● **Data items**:
(** * spii: the evaluation engine of [Function] (source/function.cpp)

    A shallow embedding of [spii::Function] and of its private
    [Function::Implementation]: the registry of variables, the list of added
    terms, and the evaluation of value, gradient and (dense or sparse)
    Hessian.

    Conventions of the embedding.
    - [double] is an abstract scalar type (class [Scalar]) with the three
      operations the engine itself performs on it: the constant [0]
      ([setZero], [double value = 0]), the constant [1.0] (sparsity
      pattern) and [+] ([+=]).  The instance for [double] is IEEE
      binary64, the primitive [float] of the kernel.
    - [int] is [Z]; [size_t] is [nat] and its arithmetic is written without
      wrap-around (a sum of dimensions that reaches [2^64] cannot be stored);
      [static_cast<int>] of an index is the identity for the same reason.
      An [int] that meets a [size_t] is converted to it: a negative [d]
      becomes [2^64 + d] ([size_t_of_int]), in the comparison of a loop
      [for (size_t i = 0; i < d; ++i)] as in a sum, which it takes around
      [2^64] ([size_t_add]).  Storage has no bound: a vector takes every
      [push_back].
    - [double*] keys of [std::map<double*, AddedVariable>] are addresses,
      [N]; an [AddedVariable*] held by a term is the key of the map node it
      points to, so a term always sees the current record of its variables.
    - A C++ exception leaves the object as mutated so far: every operation
      returns the new state together with [Ok v] or [Throw e].
    - The build without [USE_OPENMP] is the one embedded: the loop over the
      terms runs in index order on thread [t = 0].
    - Reads and writes outside a buffer are undefined in the source; here a
      read outside yields [zero] and a write outside does nothing.
    - The blocks of the user live in a memory indexed by addresses that
      count doubles ([Memory]); [copy_user_to_global],
      [copy_global_to_user] and [evaluate()] read and write it.
    - Wall-clock timers are left out, and with them
      [print_timing_information]; the destructor and the set
      [added_terms] that serves it are left out.
    - [Interval<double>] is an abstract type with the two operations the
      evaluation on intervals performs on it. *)

From Stdlib Require Import ZArith Floats.
From stdpp Require Import base option list gmap strings sorting.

● **Exercise brief**:
All of the entries are to be set down again without alteration.

● **Exercise response**:
(** * spii: the evaluation engine of [Function] (source/function.cpp)

    A shallow embedding of [spii::Function] and of its private
    [Function::Implementation]: the registry of variables, the list of added
    terms, and the evaluation of value, gradient and (dense or sparse)
    Hessian.

    Conventions of the embedding.
    - [double] is an abstract scalar type (class [Scalar]) with the three
      operations the engine itself performs on it: the constant [0]
      ([setZero], [double value = 0]), the constant [1.0] (sparsity
      pattern) and [+] ([+=]).  The instance for [double] is IEEE
      binary64, the primitive [float] of the kernel.
    - [int] is [Z]; [size_t] is [nat] and its arithmetic is written without
      wrap-around (a sum of dimensions that reaches [2^64] cannot be stored);
      [static_cast<int>] of an index is the identity for the same reason.
      An [int] that meets a [size_t] is converted to it: a negative [d]
      becomes [2^64 + d] ([size_t_of_int]), in the comparison of a loop
      [for (size_t i = 0; i < d; ++i)] as in a sum, which it takes around
      [2^64] ([size_t_add]).  Storage has no bound: a vector takes every
      [push_back].
    - [double*] keys of [std::map<double*, AddedVariable>] are addresses,
      [N]; an [AddedVariable*] held by a term is the key of the map node it
      points to, so a term always sees the current record of its variables.
    - A C++ exception leaves the object as mutated so far: every operation
      returns the new state together with [Ok v] or [Throw e].
    - The build without [USE_OPENMP] is the one embedded: the loop over the
      terms runs in index order on thread [t = 0].
    - Reads and writes outside a buffer are undefined in the source; here a
      read outside yields [zero] and a write outside does nothing.
    - The blocks of the user live in a memory indexed by addresses that
      count doubles ([Memory]); [copy_user_to_global],
      [copy_global_to_user] and [evaluate()] read and write it.
    - Wall-clock timers are left out, and with them
      [print_timing_information]; the destructor and the set
      [added_terms] that serves it are left out.
    - [Interval<double>] is an abstract type with the two operations the
      evaluation on intervals performs on it. *)

From Stdlib Require Import ZArith Floats.
From stdpp Require Import base option list gmap strings sorting.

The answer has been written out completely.